*** Opening PROVIDED DATA ***
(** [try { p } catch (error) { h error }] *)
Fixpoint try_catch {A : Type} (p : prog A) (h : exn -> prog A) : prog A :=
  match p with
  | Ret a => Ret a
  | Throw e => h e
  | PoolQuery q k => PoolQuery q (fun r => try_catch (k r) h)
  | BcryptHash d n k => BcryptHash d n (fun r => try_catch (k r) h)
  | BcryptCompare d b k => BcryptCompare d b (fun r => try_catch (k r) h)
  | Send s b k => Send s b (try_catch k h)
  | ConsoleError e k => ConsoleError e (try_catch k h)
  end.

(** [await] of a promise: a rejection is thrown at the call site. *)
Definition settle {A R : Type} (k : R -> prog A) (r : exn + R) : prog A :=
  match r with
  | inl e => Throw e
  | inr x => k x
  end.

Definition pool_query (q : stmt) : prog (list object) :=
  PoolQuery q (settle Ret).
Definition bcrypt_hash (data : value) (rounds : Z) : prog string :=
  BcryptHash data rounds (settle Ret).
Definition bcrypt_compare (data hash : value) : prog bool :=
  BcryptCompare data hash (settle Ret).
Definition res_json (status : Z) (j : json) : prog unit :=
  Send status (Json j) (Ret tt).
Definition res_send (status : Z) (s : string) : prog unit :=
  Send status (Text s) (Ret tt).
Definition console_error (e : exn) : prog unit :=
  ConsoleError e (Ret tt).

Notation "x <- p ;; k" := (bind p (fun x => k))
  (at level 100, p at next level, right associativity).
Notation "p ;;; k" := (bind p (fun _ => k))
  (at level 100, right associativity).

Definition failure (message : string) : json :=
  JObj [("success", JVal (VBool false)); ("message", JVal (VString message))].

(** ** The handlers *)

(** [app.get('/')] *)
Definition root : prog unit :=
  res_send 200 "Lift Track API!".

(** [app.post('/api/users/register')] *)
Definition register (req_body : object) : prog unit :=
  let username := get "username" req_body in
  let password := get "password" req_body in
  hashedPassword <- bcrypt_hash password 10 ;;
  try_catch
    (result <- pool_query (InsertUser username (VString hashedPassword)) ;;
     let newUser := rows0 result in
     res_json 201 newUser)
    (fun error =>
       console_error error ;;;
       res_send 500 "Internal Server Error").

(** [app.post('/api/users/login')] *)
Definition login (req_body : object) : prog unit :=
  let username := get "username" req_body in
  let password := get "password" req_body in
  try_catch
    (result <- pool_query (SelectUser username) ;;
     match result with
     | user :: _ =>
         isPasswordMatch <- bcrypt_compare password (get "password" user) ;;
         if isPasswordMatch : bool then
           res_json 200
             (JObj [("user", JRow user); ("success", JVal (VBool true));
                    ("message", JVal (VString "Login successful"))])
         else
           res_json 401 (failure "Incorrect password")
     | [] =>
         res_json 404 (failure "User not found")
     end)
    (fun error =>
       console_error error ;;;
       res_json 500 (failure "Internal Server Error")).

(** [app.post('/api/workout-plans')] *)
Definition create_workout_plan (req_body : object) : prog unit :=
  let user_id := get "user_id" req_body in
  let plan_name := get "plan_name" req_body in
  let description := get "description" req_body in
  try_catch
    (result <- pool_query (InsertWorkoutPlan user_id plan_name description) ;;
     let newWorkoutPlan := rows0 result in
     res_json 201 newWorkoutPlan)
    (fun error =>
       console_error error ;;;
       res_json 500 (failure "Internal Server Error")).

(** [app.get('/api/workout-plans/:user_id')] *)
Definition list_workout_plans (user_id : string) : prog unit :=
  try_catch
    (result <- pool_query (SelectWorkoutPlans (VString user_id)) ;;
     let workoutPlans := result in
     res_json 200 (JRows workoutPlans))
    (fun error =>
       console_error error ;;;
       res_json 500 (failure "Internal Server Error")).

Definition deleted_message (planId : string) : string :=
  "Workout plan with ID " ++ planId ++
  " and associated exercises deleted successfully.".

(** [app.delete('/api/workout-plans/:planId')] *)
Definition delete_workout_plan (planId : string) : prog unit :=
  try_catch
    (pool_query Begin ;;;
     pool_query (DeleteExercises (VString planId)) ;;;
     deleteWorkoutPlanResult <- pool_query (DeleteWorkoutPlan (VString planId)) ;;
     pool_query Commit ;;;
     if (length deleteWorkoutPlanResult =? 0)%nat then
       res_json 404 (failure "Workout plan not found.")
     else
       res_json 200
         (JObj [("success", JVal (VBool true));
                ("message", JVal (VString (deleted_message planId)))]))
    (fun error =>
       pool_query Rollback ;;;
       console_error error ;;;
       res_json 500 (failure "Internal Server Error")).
*** Closing PROVIDED DATA ***
Every line from the data above that contains "value" must appear in the answer.

| WRITTEN SOLUTION |
Definition bcrypt_hash (data : value) (rounds : Z) : prog string :=
Definition bcrypt_compare (data hash : value) : prog bool :=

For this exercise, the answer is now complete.